Home Farm, Perlethorpe Village.

 

Above: Home Farm (2007) looks almost identical to the way it did sixty years previous. The post box is a later addition, made necessary when Perlethorpe village post office closed down.

During the 1920s the villagers would take their own milk cans to the farm for their morning and afternoon milk. The dairy maid worked from 6 a.m. to 7 p.m. milking the cows and making the cheese and butter. Thoresby Hall was sent daily fresh supplies. In 1936 Frank Cooper was in charge of the farm, and for long after it was sometimes referred to as Cooper's Farm.

During the post war years of the 1950s, when education extended opportunities for employment beyond the estate, young people deciding to stay, might work on the farm, the Woodyard, or for the Forestry Commission. A growing number were tempted by the wages of Thoresby Colliery at Ollerton.

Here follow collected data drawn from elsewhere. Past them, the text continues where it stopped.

(** * LiquidGlass: a shallow embedding of [src/index.js]

    The class [LiquidGlass] of [src/index.js] decorates a DOM element with
    CSS custom properties and an SVG displacement filter, optionally lets
    the element be dragged, and undoes all of it in [destroy].

    The development has three layers.
    - [JS]: the pieces of the language the class relies on: numbers
      (binary64, so Rocq's primitive floats), their conversion to strings
      and to booleans, and the regular expression used by [updateTint].
    - [DOM]: the host document as a forest of nodes with inline styles,
      attributes, class lists and listener tables, with the handful of DOM
      calls the class makes.
    - [LiquidGlass]: the constructor and the methods, written in a small
      state-and-exception monad over the document, transcribed statement
      by statement from the source. *)

From Stdlib Require Import ZArith String Ascii List Bool Lia.
From Stdlib Require Import PrimFloat FloatOps SpecFloat DecimalString.
From Stdlib Require Import FloatAxioms.
From stdpp Require Import base option list gmap strings.

Set Warnings "-inexact-float".

(* ===================================================================== *)
(** * JavaScript values                                                   *)
(* ===================================================================== *)

Module JS.

Local Open Scope Z_scope.

(** ** Numbers

    A JavaScript number is an IEEE-754 binary64 value; [float] is the same
    type, with the same rounding for [+] and [-]. *)

Abbreviation number := float (only parsing).

(** [ToBoolean] on a number: [0], [-0] and [NaN] are falsy. *)
Definition truthy_number (x : number) : bool :=
  negb (PrimFloat.is_zero x || PrimFloat.is_nan x).

(** [ToBoolean] on a string: only the empty string is falsy. *)
Definition truthy_string (s : string) : bool :=
  match s with EmptyString => false | String _ _ => true end.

In the early 1960's Maldwyn Fisher was in charge of Home Farm, succeeded in 1963 by John Roberson who died in 1975, after which John Orr took over.

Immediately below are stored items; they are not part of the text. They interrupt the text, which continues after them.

(** * KitchenOS: shopping-list derivation and weekly-planner day rotation

    A shallow embedding of [src/lib/shopping-utils.ts] and of the planner
    helper [getNextAvailableDay] ([lib/planner-utils]), with the properties
    the specification states about them.

    Conventions of the embedding.
    - A JavaScript string is a [string]: the bytes of its UTF-8 encoding.
    - A JavaScript number that counts things is a [Z]; an array length and an
      array index are [nat].
    - A plain JavaScript object used as a record of data properties is the
      list of its own properties in the order [Object.entries] enumerates
      them (module [JsObject]).
    - [Record<string, boolean>] is a [gmap string bool]; [new Set(strings)] is
      a [gset string]. *)

From Stdlib Require Import ZArith Ascii String Sorted.
From stdpp Require Import base strings list sorting gmap pretty.

Local Open Scope string_scope.
Local Open Scope list_scope.
Local Open Scope nat_scope.

(** ** JavaScript strings *)

Module JsString.

(** The line feed of ['\n']. *)
Definition LF : string := String "010"%char "".

(** [lines.join(sep)]. *)
Fixpoint join (sep : string) (lines : list string) : string :=
  match lines with
  | [] => ""
  | [x] => x
  | x :: rest => x +:+ sep +:+ join sep rest
  end.

(** A string is truthy when it is not the empty string. *)
Definition truthy (s : string) : bool :=
  match s with
  | "" => false
  | String _ _ => true
  end.

(** [String(index)] for an array index: its decimal digits. *)
Definition of_index (index : nat) : string := pretty index.

Definition code (c : ascii) : N := N_of_ascii c.

(** White space and line terminators of ECMAScript that take one byte in
    UTF-8: TAB, LF, VT, FF, CR and SPACE. *)
Definition ws1 (c : ascii) : bool :=
  ((9 <=? code c) && (code c <=? 13) || (code c =? 32))%N.

(** Two bytes: U+00A0 (C2 A0). *)
Definition ws2 (c1 c2 : ascii) : bool :=
  ((code c1 =? 194) && (code c2 =? 160))%N.

(** Three bytes: U+1680 (E1 9A 80), U+2000..U+200A (E2 80 80..8A),
    U+2028 and U+2029 (E2 80 A8, E2 80 A9), U+202F (E2 80 AF),
    U+205F (E2 81 9F), U+3000 (E3 80 80) and U+FEFF (EF BB BF). *)
Definition ws3 (c1 c2 c3 : ascii) : bool :=
  ((code c1 =? 225) && (code c2 =? 154) && (code c3 =? 128)
   || (code c1 =? 226) && (code c2 =? 128)
      && ((128 <=? code c3) && (code c3 <=? 138)
          || (code c3 =? 168) || (code c3 =? 169) || (code c3 =? 175))
   || (code c1 =? 226) && (code c2 =? 129) && (code c3 =? 159)
   || (code c1 =? 227) && (code c2 =? 128) && (code c3 =? 128)
   || (code c1 =? 239) && (code c2 =? 187) && (code c3 =? 191))%N.

(** Removes the white-space characters at the front of [s], where [p1],
    [p2] and [p3] recognise a white-space character of one, two and three
    bytes from the bytes in the order they are met. *)
Fixpoint strip (p1 : ascii → bool) (p2 : ascii → ascii → bool)
    (p3 : ascii → ascii → ascii → bool) (s : string) : string :=
  match s with
  | "" => ""
  | String c1 s1 =>
      if p1 c1 then strip p1 p2 p3 s1
      else
        match s1 with
        | "" => s
        | String c2 s2 =>
            if p2 c1 c2 then strip p1 p2 p3 s2
            else
              match s2 with
              | "" => s
              | String c3 s3 =>
                  if p3 c1 c2 c3 then strip p1 p2 p3 s3 else s
              end
        end
  end.

Definition trimStart (s : string) : string := strip ws1 ws2 ws3 s.

(** The strings that [strip] removes entirely: sequences of white-space
    characters. *)
Inductive blank (p1 : ascii → bool) (p2 : ascii → ascii → bool)
    (p3 : ascii → ascii → ascii → bool) : string → Prop :=
  | blank_nil : blank p1 p2 p3 ""
  | blank_1 c1 s :
      p1 c1 = true → blank p1 p2 p3 s → blank p1 p2 p3 (String c1 s)
  | blank_2 c1 c2 s :
      p2 c1 c2 = true → blank p1 p2 p3 s →
      blank p1 p2 p3 (String c1 (String c2 s))
  | blank_3 c1 c2 c3 s :
      p3 c1 c2 c3 = true → blank p1 p2 p3 s →
      blank p1 p2 p3 (String c1 (String c2 (String c3 s))).

(** A string of white space only. *)
Definition whitespace (s : string) : Prop := blank ws1 ws2 ws3 s.

(** From the end the bytes of a character are met last byte first. *)
Definition trimEnd (s : string) : string :=
  String.rev
    (strip ws1 (λ c2 c1, ws2 c1 c2) (λ c3 c2 c1, ws3 c1 c2 c3) (String.rev s)).

(** [s.trim()]. *)
Definition trim (s : string) : string := trimEnd (trimStart s).

End JsString.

Above: On the outer wall to the right of the Home Farm arch was the communal box from which the villagers in the 1950s / 60s would collect their bundle of newspapers and comics. This was a typical pocket money duty for many Perlethorpe schoolchildren, who would eagerly await that day in the week when the family bundle contained favourites such as "T.V. Comic" with Muffin the Mule, or “Eagle Comic”. The box was still there in 2007, but the railings we had to climb up to reach it were not.


Above and below: The rear of Perlethorpe Home Farm 215 and 2022.

A central Dutch Barn once occupied this area, but burnt down in the early 1960s. There was also a pigsty here, which was removed in 1964.